:: EXERCISE INPUT ::

(** * GnuTLS algorithm tables and cipher-suite negotiation

    A shallow embedding of the static algorithm tables, the table-scanning
    accessors, the priority functions, the cipher-suite filter, the in-place
    quicksort used to order the surviving suites and the compression-method
    enumeration, followed by the properties proved about them.

    Conventions.
    - C [int], [unsigned int], [size_t] and enumeration values are integers
      of [Z]; array indices and element counts are [nat].  Conversions that
      can change a value ([unsigned int] to [int] on return, [int] to
      [uint8] on store) are written out.
    - A C array with a sentinel entry is the list of its entries; for the
      tables terminated by [name == NULL] the sentinel is the end of the
      list (every real entry has a string-literal name).
    - The enumeration constants come from headers (gnutls.h, gnutls_int.h)
      that declare them; their numeric values are taken as parameters.
    - [_gnutls_supported_compression_methods] requests an array whose size
      depends on the session, so the allocator is one of its parameters;
      the two requests of [_gnutls_supported_ciphersuites] are for the
      fixed size of the suite table and are taken to succeed. *)

From Stdlib Require Import ZArith Lia Bool String.
From stdpp Require Import base list strings sorting.

Local Open Scope Z_scope.

(** ** Constants declared by the headers *)

Class gnutls_h := {
  (* gnutls_kx_algorithm *)
  GNUTLS_KX_RSA : Z;
  GNUTLS_KX_DHE_DSS : Z;
  GNUTLS_KX_DHE_RSA : Z;
  GNUTLS_KX_ANON_DH : Z;
  GNUTLS_KX_SRP : Z;
  GNUTLS_KX_RSA_EXPORT : Z;
  GNUTLS_KX_SRP_RSA : Z;
  GNUTLS_KX_SRP_DSS : Z;
  (* gnutls_credentials_type *)
  GNUTLS_CRD_CERTIFICATE : Z;
  GNUTLS_CRD_ANON : Z;
  GNUTLS_CRD_SRP : Z;
  (* gnutls_cipher_algorithm *)
  GNUTLS_CIPHER_NULL : Z;
  GNUTLS_CIPHER_ARCFOUR_128 : Z;
  GNUTLS_CIPHER_3DES_CBC : Z;
  GNUTLS_CIPHER_AES_128_CBC : Z;
  GNUTLS_CIPHER_AES_256_CBC : Z;
  GNUTLS_CIPHER_TWOFISH_128_CBC : Z;
  GNUTLS_CIPHER_ARCFOUR_40 : Z;
  GNUTLS_CIPHER_RC2_40_CBC : Z;
  GNUTLS_CIPHER_DES_CBC : Z;
  (* CipherType *)
  CIPHER_STREAM : Z;
  CIPHER_BLOCK : Z;
  (* gnutls_mac_algorithm *)
  GNUTLS_MAC_NULL : Z;
  GNUTLS_MAC_MD5 : Z;
  GNUTLS_MAC_SHA : Z;
  (* gnutls_compression_method *)
  GNUTLS_COMP_NULL : Z;
  GNUTLS_COMP_ZLIB : Z;
  (* gnutls_protocol_version *)
  GNUTLS_SSL3 : Z;
  GNUTLS_TLS1 : Z;
  (* build configuration: is the zlib entry compiled in (#ifdef HAVE_LIBZ) *)
  HAVE_LIBZ : bool
}.
(** * One-shot voice agent: the chat, connect and MCP connector flows

    A shallow embedding of the front-end handlers that drive a
    conversation (the two [ChatInterface] components, [VoiceChatPage]) and
    of the MCP connector screens ([MCPCatalog], [MCPConfigForm],
    [MCPTestPanel]), with the properties the specification states about
    them.

    Conventions of the embedding.
    - A React component is a record of its [useState] cells.  An event
      handler is a function from the committed state to the next committed
      state together with the list of effects it performed; React commits
      the updates of a discrete event (click, key press) before the next
      event is dispatched, so every handler reads the state its
      predecessor left.
    - An [async] handler is split at its [await]: the part before it runs
      in the event that called the handler, the part after it runs in the
      event that settles the awaited promise.  What is awaited is recorded
      in the state as a pending continuation.
    - [try]/[catch]/[finally] is an error monad over the state.
    - Values the handlers read from outside (the clock, [Math.random],
      what a promise settles to) are arguments of the event.
    - Strings are sequences of code units below 256.
    - A Number that enters a product is an IEEE 754 binary64 value, with
      the multiplication of the Standard Library's [SpecFloat].
    - An object literal is the finite map of its own properties; a read
      [obj[key]] goes through [Js.get], which continues to
      [Object.prototype]. *)

From Stdlib Require Import ZArith Lia List Bool Ascii.
From Stdlib Require Import Floats.SpecFloat.
From Stdlib Require Import Sorting.Sorted Sorting.Permutation.
From stdpp Require Import base list gmap strings pretty.

(** ** JavaScript built-ins used by the handlers *)

Module Js.

(** [s.includes(sub)]: [sub] occurs as a contiguous run of [s]. *)
Fixpoint includes (s sub : string) : bool :=
  String.prefix sub s ||
  match s with
  | EmptyString => false
  | String _ s' => includes s' sub
  end.

(** The white space and line terminators of JavaScript among the code
    units below 256: tab, line feed, vertical tab, form feed, carriage
    return, space and no-break space. *)
Definition isSpace (c : Ascii.ascii) : bool :=
  let n := Ascii.nat_of_ascii c in
  ((9 <=? n)%nat && (n <=? 13)%nat) || (n =? 32)%nat || (n =? 160)%nat.

(** Leading white space removed. *)
Fixpoint trimStart (s : string) : string :=
  match s with
  | String c s' => if isSpace c then trimStart s' else s
  | EmptyString => EmptyString
  end.

(** [s.trim()] *)
Definition trim (s : string) : string :=
  String.rev (trimStart (String.rev (trimStart s))).

(** A string is truthy when it is not empty. *)
Definition truthy (s : string) : bool :=
  match s with EmptyString => false | String _ _ => true end.

(** [a || b] on strings. *)
Definition or_else (a b : string) : string := if truthy a then a else b.

(** A thrown value: an [Error] carrying a message, a [SyntaxError]
    (an [Error] too), or something that is not an [Error]. *)
Inductive thrown : Type :=
| ErrorObj (message : string)
| SyntaxErrorObj (message : string)
| NotAnError.

Definition instanceofError (e : thrown) : bool :=
  match e with NotAnError => false | _ => true end.

Definition instanceofSyntaxError (e : thrown) : bool :=
  match e with SyntaxErrorObj _ => true | _ => false end.

Definition message (e : thrown) : string :=
  match e with
  | ErrorObj m | SyntaxErrorObj m => m
  | NotAnError => ""
  end.

(** [Array.prototype.sort(cmp)].  The sort is stable, and on a consistent
    comparator every stable sort returns the same array; insertion from
    the right stands for the engine's algorithm.  [x] goes in front of the
    first element it does not compare greater than. *)
Fixpoint insertSorted {A} (cmp : A -> A -> Z) (x : A) (l : list A) : list A :=
  match l with
  | [] => [x]
  | y :: l' => if (cmp x y <=? 0)%Z then x :: l else y :: insertSorted cmp x l'
  end.

Definition sort {A} (cmp : A -> A -> Z) (l : list A) : list A :=
  foldr (insertSorted cmp) [] l.

(** What a comparator handed to [sort] returned: an integer or [NaN]. *)
Inductive compared : Type :=
| Order (z : Z)
| NotANumber.

(** [sort] reads [NaN] from its comparator as [+0]. *)
Definition sortOrder (v : compared) : Z :=
  match v with
  | Order z => z
  | NotANumber => 0%Z
  end.

(** The properties every object inherits from [Object.prototype], by
    name: each is bound to a function of its own, [__proto__] to the
    prototype object. *)
Definition objectPrototype : list string :=
  ["constructor"; "__defineGetter__"; "__defineSetter__"; "hasOwnProperty";
   "__lookupGetter__"; "__lookupSetter__"; "isPrototypeOf";
   "propertyIsEnumerable"; "toString"; "valueOf"; "__proto__";
   "toLocaleString"].

(** What a read [obj[key]] of an object literal gives when its own
    properties hold values of type [A]: such a value, or the member of
    [Object.prototype] of that name. *)
Inductive value (A : Type) : Type :=
| Val (a : A)
| Member (name : string).
Arguments Val {A} a.
Arguments Member {A} name.

#[global] Instance value_eq_dec {A} `{EqDecision A} : EqDecision (value A).
Proof. solve_decision. Defined.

:::

#### [EXERCISE PROMPT]
Locate the lines above that hold the word "isSpace". Show every one of them.

#### [RESPONSE]
Definition isSpace (c : Ascii.ascii) : bool :=
  | String c s' => if isSpace c then trimStart s' else s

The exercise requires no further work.